Isso acontece por uma série de fatores: o estigma e o preconceito sobre questões relacionadas à saúde mental ainda são grandes; a falta de recursos e de acesso à saúde pública de qualidade (o que afeta sobretudo a população mais pobre, que é justamente a que mais sofre com a depressão).

A vulnerabilidade existente por parte da população jovem (a maioria das pessoas que tem depressão no Brasil são jovens LGBTs), que não tem autonomia familiar e financeira para procurar atendimento; outros preconceitos e dificuldades socioeconômicas que estão associados ao quadro depressivo e aparecem como empecilhos à procura por tratamento.

Desse modo, a depressão se torna o principal motivo que leva tanta gente ao suicídio. Por ano, em todo mundo, cerca de 800 mil pessoas tiram a própria vida, sendo esta a segunda principal causa de morte entre pessoas com idade entre 15 e 29 anos.

No Brasil, a taxa de suicídio aumentou muito entre a classe trabalhadora, que sofre cada vez mais com o desemprego, com a falta de acesso a serviços públicos, com uma exploração cada vez maior e com a falta de perspectiva tanto de se aposentar quanto de viver uma vida de trabalho estável.

Aumentou também entre os povos indígenas (a média de suicídio é quase o triplo da média nacional), diretamente afetados pela política genocída de expansão do agronegócio e pelo consequente aumento dos conflitos pela terra, que desrespeitam e destroem territórios, florestas, culturas e modos de vida.

Por outro lado, se não podemos ignorar esses dados, tampouco devemos esquecer a realidade de sofrimento e agonia que grande parte da população mundial enfrenta.

Logo, é preciso lembrar que milhões de pessoas estão sobrevivendo e lutando diariamente pelo direito a uma vida digna, sem transtornos psicológicos incapacitantes e sem nenhuma forma de opressão e exploração.
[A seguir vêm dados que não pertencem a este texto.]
(* ===== verification/LocalProxyProps.v ===== *)
(** * What the local proxy does

    It works on its own machine only and never writes to the storage.  It remembers the API
    server it meant to use even when it could not restart kube-proxy. *)

From Stdlib Require Import ZArith Ascii String Lia.
From stdpp Require Import base gmap strings list.
From S2P Require Import Prelude GoLib GoFormat K8s Cluster Queue Resource Status Storage StorageProps Reboot Dns Params Cli.
From S2P Require Import Operators Engine Strategy Survey SurveyProps Pki PkiProps Files FilesProps Commands Control.
From S2P Require Import ControlProps LocalProxy Lab.

Section local_only.
  Context {T : K8sTypes} {K : K8s} `{Runtime} `{!Etcd} `{!Platform} `{!Network} `{Docker} `{!Vault}.
  Context `{!Agents} `{!Executor} `{!Tools} `{!Encoders} (IPAdd : list Z -> Z -> list Z) (cas : nat).
  Context `{!LocalHost}.
  Implicit Types s : site.

(** The storage and the other machines are as they were. *)
Definition same_elsewhere s s' : Prop :=
  stored_at s' = stored_at s /\ forall a, a <> "localhost" -> same_state (st_world s a) (st_world s' a).
Definition local_only {A} (m : ctl A) : Prop := forall s, same_elsewhere s (fst (m s)).

Lemma same_elsewhere_refl s : same_elsewhere s s.
Proof. split; [done|]. intros. apply same_state_refl. Qed.
Lemma local_only_ret {A} (a : A) : local_only (mret a).
Proof. intros s. apply same_elsewhere_refl. Qed.
Lemma local_only_keeps {A} (m : ctl A) : keeps m -> local_only m.
Proof. intros Hm s. destruct (Hm s) as [[E _] Hw]. split; [exact E|]. intros a _. apply Hw. Qed.
Lemma local_only_bind {A B} (m : ctl A) (k : A -> ctl B) :
  local_only m -> (forall a, local_only (k a)) -> local_only (m ≫= k).
Proof.
  intros Hm Hk s. destruct (Hm s) as [E1 W1]. unfold mbind, ctl_bind.
  destruct (m s) as [s1 [[a|e]|w|]]; cbn in *; [|done..]. destruct (Hk a s1) as [E2 W2].
  split; [congruence|]. intros x Hx. eapply same_state_trans; [by apply W1|by apply W2].
Qed.
Lemma local_only_caught {A} (m : ctl A) : local_only m -> local_only (caught m).
Proof. intros Hm s. specialize (Hm s). unfold caught. by destruct (m s) as [s1 []]. Qed.
Lemma local_only_engine {A} (m : eng A) : local_only (engine "localhost" m).
Proof.
  intros s. unfold engine. destruct (connected _ s); [|apply same_elsewhere_refl].
  destruct (m (st_world s "localhost")) as [d r]. split; [done|]. intros a Ha. cbn. unfold set_daemon.
  destruct (String.eqb_spec a "localhost"); [done|apply same_state_refl].
Qed.
Lemma local_only_agents agents : local_only (set_agents agents).
Proof. intros s. split; [done|]. intros. apply same_state_refl. Qed.
Lemma local_only_on_local f : local_only (on_each_node ckeNodes f).
Proof.
  intros s. unfold on_each_node. cbn [ckeNodes with_agents]. destruct (connected _ s).
  - cbn [on_nodes on_node]. unfold on_node. destruct (f localNode _) as [d [u|e]]; cbn; (split; [done|]);
      intros a Ha; cbn; unfold set_daemon; (destruct (String.eqb_spec a "localhost"); [done|apply same_state_refl]).
  - split; [done|]. intros. apply same_state_refl.
Qed.
Lemma local_only_needed_service ns name : local_only (needed_service ns name).
Proof.
  apply local_only_bind; [|intros []; [apply local_only_ret|by intros s; apply same_elsewhere_refl]].
  apply local_only_keeps, looks_keeps, looks_optional.
Qed.
Lemma local_only_raise {A} e : local_only (raise (A := A) e).
Proof. intros s. apply same_elsewhere_refl. Qed.
End local_only.
Create HintDb localproxy.
#[export] Hint Resolve local_only_ret local_only_raise local_only_engine local_only_agents local_only_on_local
  local_only_needed_service : localproxy.
Ltac local_only :=
  repeat first [ by auto with localproxy | apply local_only_bind; [|intros ?] | apply local_only_caught
               | match goal with |- local_only (match ?x with _ => _ end) => destruct x end ].

Section rounds.
  Context {T : K8sTypes} {K : K8s} `{Runtime} `{!Etcd} `{!Platform} `{!Network} `{Docker} `{!Vault}.
  Context `{!Agents} `{!Executor} `{!Tools} `{!Encoders} (IPAdd : list Z -> Z -> list Z) (cas : nat).
  Context `{!LocalHost}.
  Implicit Types s : site.

Lemma looks_GetVaultConfig : sto_looks GetVaultConfig.
Proof. unfold GetVaultConfig. sto_looks. Qed.
Lemma local_only_dial_all nodes : local_only (dial_all nodes).
Proof.
  induction nodes as [|n nodes IH]; cbn [dial_all]; local_only. apply local_only_keeps, keeps_net.
Qed.
Lemma local_only_getStatus : local_only getStatus.
Proof.
  unfold getStatus. apply local_only_bind; [apply local_only_keeps, looks_keeps, looks_store, looks_GetCluster|intros c].
  apply local_only_bind; [apply local_only_dial_all|intros [|a l]; [local_only|]].
  apply local_only_bind; [local_only|intros [pr pi]]. apply local_only_bind; [local_only|intros conf].
  apply local_only_bind; [apply local_only_keeps, looks_keeps, looks_k8s_client|intros _].
  apply local_only_bind; [local_only|intros svc]. destruct (svc_ClusterIP svc =? "")%string; [local_only|].
  apply local_only_bind; [apply local_only_keeps, keeps_pure_go|intros kc].
  apply local_only_bind; [|intros servers; apply local_only_bind; [local_only|intros [ur ui]; local_only]].
  unfold local_dns_servers. local_only.
Qed.

(** The commands of the operators of the local proxy work on its machine. *)
Definition local_command (c : Commander) : Prop :=
  match c with
  | ImagePullCommand nodes _ | FilesBuilder nodes | RunContainerCommand nodes _ _ _ _ _ _ => nodes = ckeNodes
  | prepareProxyFilesCommand _ _ _ _ => True
  | _ => False
  end.
Lemma local_only_Run c files : local_command c -> local_only (local_Run IPAdd cas c files).
Proof.
  intros Hc. destruct c; try done; cbn in Hc; subst; cbn [local_Run].
  - apply local_only_bind; [|intros [? ?]; local_only]. unfold Run. cbn [Prepare run_command]. unfold no_failures.
    local_only.
  - local_only.
  - apply local_only_bind; [|intros [? ?]; local_only]. unfold Run. cbn [Prepare run_command].
    unfold no_failures, FilesBuilder_Run. local_only.
  - apply local_only_bind; [apply local_only_keeps, looks_keeps, looks_store, looks_GetVaultConfig|intros ?].
    apply local_only_bind; [|intros [? ?]; local_only]. unfold Run.
    apply local_only_bind; [apply local_only_keeps, keeps_Prepare|intros files'; cbn [run_command]; local_only].
Qed.
Lemma local_only_run_commands cmds files : Forall local_command cmds -> local_only (run_local_commands IPAdd cas cmds files).
Proof.
  intros Hc. revert files. induction Hc as [|c cmds Hc _ IH]; intros files; cbn [run_local_commands]; [local_only|].
  apply local_only_bind; [apply local_only_keeps, keeps_net|intros []; [local_only|]].
  apply local_only_bind; [by apply local_only_Run|intros; apply IH].
Qed.
Lemma decideOps_local c ap st o : o ∈ snd (decideOps c ap st) -> Forall local_command (local_commands o).
Proof.
  unfold decideOps. destruct (lp_apiServers st) as [|a l]; [by intros ?%elem_of_nil|]. cbn [snd].
  intros [Ho|Ho]%elem_of_app.
  - repeat case_match; try (by apply elem_of_nil in Ho); apply list_elem_of_singleton in Ho as ->; by repeat constructor.
  - repeat case_match; try (by apply elem_of_nil in Ho); apply list_elem_of_singleton in Ho as ->; by repeat constructor.
Qed.

(** C28: the local proxy keeps to itself.  Whatever it finds and however its operators end, a round
    changes nothing in the storage, and no container and no volume on another machine. *)
Theorem localproxy_confined ap s : same_elsewhere s (fst (local_runOnce IPAdd cas ap s)).
Proof.
  revert s. change (local_only (local_runOnce IPAdd cas ap)). unfold local_runOnce.
  apply local_only_bind; [apply local_only_agents|intros _].
  apply local_only_bind; [apply local_only_caught, local_only_keeps, looks_keeps, looks_store, looks_GetCluster|].
  intros [c|e]; [|destruct e; local_only].
  apply local_only_bind; [apply local_only_caught, local_only_getStatus|intros [st|e]; [|local_only]].
  pose proof (fun o => decideOps_local c ap st o) as Hl. destruct (decideOps c ap st) as [ap' ops]. cbn in Hl.
  destruct ops as [|o ops]; [local_only|]. apply local_only_bind; [|intros; local_only].
  induction (o :: ops) as [|o' ops' IH]; cbn [run_all_ops]; [local_only|].
  apply local_only_bind; [|intros; apply IH; intros; apply Hl; by right].
  apply local_only_caught, local_only_run_commands, Hl. left.
Qed.

Lemma Contains_true l x : Contains l x = true <-> x ∈ l.
Proof.
  unfold Contains. rewrite List.existsb_exists. split.
  - intros (y & Hin & ->%String.eqb_eq). by apply list_elem_of_In.
  - intros Hin. exists x. split; [by apply list_elem_of_In|apply String.eqb_refl].
Qed.

(** A restart of kube-proxy that fails is not tried again.  When the API server of kube-proxy
    does not answer any more, and everything else is as it should be, a round decides to restart
    kube-proxy with another API server; however the restart ends, a later round that finds the same
    status decides to do nothing, though kube-proxy may still use the API server that is gone. *)
Theorem failed_restart_not_retried ap ap' s s1 s2 s3 s' c st :
  newInfrastructure s = (s1, Done (Ok tt)) -> store GetCluster s1 = (s2, Done (Ok c)) ->
  getStatus s2 = (s3, Done (Ok st)) -> ap ∉ lp_apiServers st ->
  lp_proxyRunning st = true -> lp_proxyImage st = KubernetesImage -> lp_unboundRunning st = true ->
  lp_unboundImage st = UnboundImage -> lp_unboundConf st = lp_desiredUnboundConf st ->
  lp_apiServers st <> [] -> local_runOnce IPAdd cas ap s = (s', Done (Ok ap')) ->
  snd (decideOps c ap st)
    = [ProxyOp (KubeProxyRestartOp ckeNodes (c_Name c) ("https://" +:+ ap' +:+ ":6443") (opt_Proxy (c_Options c)))]
  /\ decideOps c ap' st = (ap', []).
Proof.
  intros Hn Hc Hg Hap Hpr Hpi Hur Hui Hconf Hne Hr. destruct (lp_apiServers st) as [|first l] eqn:Hl; [done|].
  assert (decideOps c ap st = (first, [ProxyOp (KubeProxyRestartOp ckeNodes (c_Name c)
            ("https://" +:+ first +:+ ":6443") (opt_Proxy (c_Options c)))])) as Hd.
  { unfold decideOps. rewrite Hl, Hpr, Hpi, Hur, Hui, Hconf, !String.eqb_refl.
    assert (Contains (first :: l) ap = false) as ->.
    { apply not_true_iff_false. by rewrite Contains_true. }
    destruct (String.eqb_spec first ap) as [->|]; [|done]. exfalso. apply Hap. left. }
  assert (ap' = first) as ->.
  { unfold local_runOnce in Hr. unfold mbind at 1, ctl_bind at 1 in Hr. rewrite Hn in Hr.
    unfold mbind at 1, ctl_bind at 1, caught at 1 in Hr. rewrite Hc in Hr.
    unfold mbind at 1, ctl_bind at 1, caught at 1 in Hr. rewrite Hg, Hd in Hr.
    unfold mbind, ctl_bind in Hr. destruct (run_all_ops _ _ _ s3) as [s4 [[u|]| |]]; try done. by injection Hr. }
  split; [by rewrite Hd|]. unfold decideOps. rewrite Hl, Hpr, Hpi, Hur, Hui, Hconf, !String.eqb_refl.
  assert (Contains (first :: l) first = true) as -> by (apply Contains_true; left). by rewrite String.eqb_refl.
Qed.
End rounds.

(** ** Example

    Kube-proxy runs with the API server of 10.0.0.11, which is gone; without the certificate of
    the authority in the storage it cannot be restarted. *)
#[local] Existing Instances sample_types sample_k8s std_runtime memory_etcd memory_docker lab_platform lab_network.
#[local] Existing Instances lab_vault lab_agents lab_tools lab_encoders lab_executor.

Definition lab_conf : string := unbound_conf "10.68.0.10" "cluster.local" (c_DNSServers lab_cluster) false.
Definition local_lab : LocalHost := {|
  docker_ps_output d := (d, Some (Join ["kube-proxy " +:+ KubernetesImage; "cke-unbound " +:+ UnboundImage; ""]
                                    (String newline "")));
  read_file _ d := (d, Found lab_conf);
  dial_api_server a p := (p, negb (a =? "10.0.0.11:6443")%string)
|}.
#[local] Existing Instance local_lab.
Definition local_site : site :=
  mkSite (mkSys (<[ KeyVault := (VaultJSON (mkVaultConfig "https://vault" "" "role" "secret"), 1%positive) ]>
                   {[ KeyCluster := (ClusterJSON lab_cluster, 1%positive) ]} : etcd)
            (mkLab (1800000000 * 10 ^ 9) ∅ lab_stored lab_start) [] ∅) (fun _ => bare_node).
Definition local_inf : site := fst (newInfrastructure local_site).
Definition local_read : site * outcome Cluster := store GetCluster local_inf.
Definition local_status : site * outcome status := getStatus (fst local_read).
Definition lab_status : status :=
  mkStatus ["10.0.0.12"; "10.0.0.13"] true KubernetesImage lab_conf lab_conf true UnboundImage.
Definition local_ran : site * outcome string := local_runOnce lab_IPAdd 3 "10.0.0.11" local_site.
Definition restart_op : Operator :=
  KubeProxyRestartOp ckeNodes (c_Name lab_cluster) "https://10.0.0.12:6443" (opt_Proxy (c_Options lab_cluster)).
Lemma failed_restart_not_retried_witness :
  snd (local_runOp lab_IPAdd 3 (ProxyOp restart_op) (fst local_status)) = Done (Err ErrNotFound)
  /\ snd (decideOps lab_cluster "10.0.0.11" lab_status) = [ProxyOp restart_op]
  /\ decideOps lab_cluster "10.0.0.12" lab_status = ("10.0.0.12", []).
Proof.
  split; [vm_compute; reflexivity|].
  apply (failed_restart_not_retried lab_IPAdd 3 "10.0.0.11" "10.0.0.12" local_site local_inf (fst local_read)
           (fst local_status) (fst local_ran) lab_cluster lab_status);
    [reflexivity|apply (ran local_read); vm_compute; reflexivity|apply (ran local_status); vm_compute; reflexivity
    |by apply (bool_decide_unpack _)|reflexivity..|done|apply (ran local_ran); vm_compute; reflexivity].
Defined.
Para quem, assim como eu, vive tantos momentos paralisantes da depressão e se vê temporariamente sem perspectiva, não se deixe esquecer que não estamos sozinhos nem na dor nem na luta.

Para que a nossa perspectiva seja construída na certeza da vitória coletiva sobre as mazelas de uma sociedade violentamente desigual, é imprescindível que lembremos que não somos definidos pelos nossos sintomas e que depressão não é sinônimo de fraqueza, mas que, pelo contrário, representa a força enorme que temos de estar enfrentamento diariamente tanta dor e dificuldade.

Mais do que nunca o autocuidado é uma tarefa revolucionária e a luta por um mundo melhor e mais justo está indissociavelmente ligada à luta pela nossa condição individual de sobrevivência e bem-estar, pelo direito a uma felicidade sem aspas e sem crises nas entrelinhas.